Now prices for everything have been generally on the rise for quite a while in Rupiah terms. That’s largely due to the inflation ‘imported’ from the US with the Federal Reserve undertaking their unprecedented monetary stimulus called QE. Recently, foreign money has been flowing out due to rising interest rates in developed countries. On top of that, the government also reduced fuel subsidy this year, which exacerbated domestic inflation.

Another reason is the government’s misguided move last year to cut beef imports as part of their goal of self-sufficiency in beef. The drastic cut led to acute shortage, sending beef price to the sky and causing households to cut down on beef and opt for the next best thing, chicken. Even more amazingly, the government’s solution is not to admit that they were wrong and stop meddling with the beef trade, but to try to buy up land in Australia and tell one of the state-owned companies to operate a big-ass cattle ranch down there.

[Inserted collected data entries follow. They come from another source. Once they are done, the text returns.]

(** * MyCampusRide: the notification controller

    A shallow embedding of [backend/controllers/notificationController.js]:
    the Mongo filters built for listing, bulk mark-as-read and statistics,
    the per-record access checks of the read, mark-as-read and delete
    handlers, and the three handlers that create notifications.

    Collections are lists of documents in insertion order, ObjectIds are
    positive numbers compared with [=] (the source compares their string
    forms), roles are the strings the source compares with [===], and the
    open [metadata] object is a finite map from field names to values. *)

From stdpp Require Import base decidable option list strings gmap pretty.

Local Open Scope string_scope.
Local Open Scope list_scope.

(** ** Documents *)

Abbreviation ObjectId := positive (only parsing).

(** Values stored under [metadata]: the controller writes strings
    (intendedRole, originalTarget, busNumber, routeName, driverName) and one
    number (studentCount). *)
Inductive MetaValue :=
| MString (s : string)
| MNumber (n : nat).

#[global] Instance MetaValue_eq_dec : EqDecision MetaValue.
Proof. solve_decision. Defined.

Record RelatedEntity := {
  re_type : string;
  re_id : ObjectId
}.

(** The object literal handed to [Notification.create]. *)
Record NotificationData := {
  title : string;
  message : string;
  type : string;
  senderRole : string;
  senderId : ObjectId;
  receiverRole : string;
  receiverId : option ObjectId;
  priority : string;
  relatedEntity : option RelatedEntity;
  metadata : option (gmap string MetaValue)
}.

(** A stored notification: the created fields plus what the store adds. *)
Record Notification := {
  _id : ObjectId;
  fields :> NotificationData;
  isRead : bool;
  readAt : option nat
}.

Record User := {
  user_id : ObjectId;
  name : string;
  role : string;
  assignedBus : option ObjectId
}.

Record Route := {
  routeName : string
}.

(** A bus as [Bus.findOne(..).populate('routeId')] returns it: [routeId]
    holds the route document, or nothing. *)
Record Bus := {
  bus_id : ObjectId;
  busNumber : string;
  driverId : option ObjectId;
  routeId : option Route
}.

(** ** Per-record access checks *)

(** [notification.receiverId && notification.receiverId.toString() === userId.toString()] *)
Definition receiverId_is (n : Notification) (userId : ObjectId) : bool :=
  match receiverId n with
  | Some rid => bool_decide (rid = userId)
  | None => false
  end.

(** [notification.metadata?.intendedRole === r] *)
Definition intendedRole_is (n : Notification) (r : string) : bool :=
  bool_decide (metadata n ≫= (.!! "intendedRole") = Some (MString r)).

(** [hasAccess] of [getNotification] (lines 83-87). *)
Definition getNotification_hasAccess (notification : Notification) (user : User) : bool :=
  let userId := user_id user in
  let userRole := role user in
  receiverId_is notification userId
  || bool_decide (receiverRole notification = userRole)
  || bool_decide (receiverRole notification = "all")
  || (bool_decide (userRole = "admin") && intendedRole_is notification "admin").

(** [hasAccess] of [markAsRead] (lines 119-123). *)
Definition markAsRead_hasAccess (notification : Notification) (user : User) : bool :=
  let userId := user_id user in
  let userRole := role user in
  receiverId_is notification userId
  || bool_decide (receiverRole notification = userRole)
  || bool_decide (receiverRole notification = "all")
  || (bool_decide (userRole = "admin") && intendedRole_is notification "admin").

(** [hasAccess] of [deleteNotification] (lines 414-418). *)
Definition deleteNotification_hasAccess (notification : Notification) (user : User) : bool :=
  let userId := user_id user in
  let userRole := role user in
  receiverId_is notification userId
  || bool_decide (receiverRole notification = userRole)
  || bool_decide (receiverRole notification = "all")
  || bool_decide (userRole = "admin").

(** ** Mongo filters *)

(** The three shapes of clause the controller puts under [$or]. *)
Inductive Clause :=
| receiverId_eq (userId : ObjectId)
| receiverRole_eq (r : string)
| metadata_eq (key : string) (v : MetaValue).

(** A filter object: the [$or] array and the optional top-level fields. *)
Record Filter := {
  f_or : list Clause;
  f_isRead : option bool;
  f_type : option string;
  f_priority : option string
}.

Definition clause_matches (n : Notification) (c : Clause) : bool :=
  match c with
  | receiverId_eq userId => bool_decide (receiverId n = Some userId)
  | receiverRole_eq r => bool_decide (receiverRole n = r)
  | metadata_eq key v => bool_decide (metadata n ≫= (.!! key) = Some v)
  end.

Definition field_matches {A} `{EqDecision A} (want : option A) (have : A) : bool :=
  match want with
  | Some w => bool_decide (have = w)
  | None => true
  end.

Definition matches (f : Filter) (n : Notification) : bool :=
  existsb (clause_matches n) (f_or f)
  && field_matches (f_isRead f) (isRead n)
  && field_matches (f_type f) (type n)
  && field_matches (f_priority f) (priority n).

(** JavaScript truthiness of an optional string: present and not empty. *)
Definition truthy (v : option string) : option string :=
  match v with
  | Some s => if bool_decide (s = EmptyString) then None else Some s
  | None => None
  end.

(** The filter of [getNotifications] (lines 15-32); [isRead], [type] and
    [priority] are the optional query parameters. *)
Definition getNotifications_filter (user : User)
    (isRead type priority : option string) : Filter :=
  let userId := user_id user in
  let userRole := role user in
  let or0 := [receiverId_eq userId; receiverRole_eq userRole; receiverRole_eq "all"] in
  let or1 :=
    if bool_decide (userRole = "admin")
    then or0 ++ [metadata_eq "intendedRole" (MString "admin")]
    else or0 in
  {| f_or := or1;
     f_isRead := (λ s, bool_decide (s = "true")) <$> isRead;
     f_type := truthy type;
     f_priority := truthy priority |}.

(** The filter of [markAllAsRead] (lines 149-163). *)
Definition markAllAsRead_filter (user : User) : Filter :=
  let userId := user_id user in
  let userRole := role user in
  let or0 := [receiverId_eq userId; receiverRole_eq userRole; receiverRole_eq "all"] in
  let or1 :=
    if bool_decide (userRole = "admin")
    then or0 ++ [metadata_eq "intendedRole" (MString "admin")]
    else or0 in
  {| f_or := or1; f_isRead := Some false; f_type := None; f_priority := None |}.

(** The [$match] filter of [getNotificationStats] (lines 442-448). *)
Definition getNotificationStats_filter (user : User) : Filter :=
  let userId := user_id user in
  let userRole := role user in
  {| f_or := [receiverId_eq userId; receiverRole_eq userRole; receiverRole_eq "all"];
     f_isRead := None; f_type := None; f_priority := None |}.

(** ** The database and the handler monad *)

Record Db := {
  users : list User;
  buses : list Bus;
  notifications : list Notification;
  next_id : ObjectId
}.

(** An awaited call either yields a value or throws an [Error] (kept as its
    [message]). *)
Inductive Outcome (A : Type) :=
| Returned (a : A)
| Threw (e : string).
Arguments Returned {A} a.
Arguments Threw {A} e.

(** Handlers thread the database; what was written before a throw stays
    written. *)
Definition Handler (A : Type) : Type := Db → Outcome A * Db.

#[global] Instance Handler_ret : MRet Handler := λ A a db, (Returned a, db).

#[global] Instance Handler_bind : MBind Handler := λ A B k m db,
  match m db with
  | (Returned a, db') => k a db'
  | (Threw e, db') => (Threw e, db')
  end.

(** The response a handler sent, if it sent one. *)
Definition responded {A} (r : Outcome A * Db) : option A :=
  match r.1 with
  | Returned a => Some a
  | Threw _ => None
  end.

Definition throw {A} (e : string) : Handler A := λ db, (Threw e, db).

(** [try { body } catch (error) { handler(error) }] *)
Definition try_catch {A} (body : Handler A) (handler : string → Handler A) : Handler A :=
  λ db,
    match body db with
    | (Returned a, db') => (Returned a, db')
    | (Threw e, db') => handler e db'
    end.

(** What [res.status(..).json(..)] sends. *)
Inductive Payload :=
| no_data
| one (n : Notification)
| many (l : list Notification).

Record Response := {
  status : nat;
  success : bool;
  res_message : option string;
  res_error : option string;
  data : Payload
}.

(** ** Queries *)

Definition Notification_find (f : Filter) : Handler (list Notification) :=
  λ db, (Returned (List.filter (matches f) (notifications db)), db).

Now as the Idul Adha approaches, cattle and goat raisers are setting aside a significant portion of their animals for fattening to make them available for the day of sacrifice. This is causing even more shortage in animal protein options for consumers during these days, and the price of chicken surely has to go up to reflect that scarcity.

All these reasons should be enough to explain the rising price of chicken. But of course, it’s a more difficult story to tell than just blaming everything on some nefarious fat men controlling everything from behind the curtain.

Stories like these are always more compelling emotionally when you also describe the plight of the consumers, like the next person quoted, who buys whole chicken for her restaurant.

…That’s why Lia is hoping that the government take action to control the price of chicken.

"Last I knew the price was Rp30,000 per kilogram, but it’s gone up now."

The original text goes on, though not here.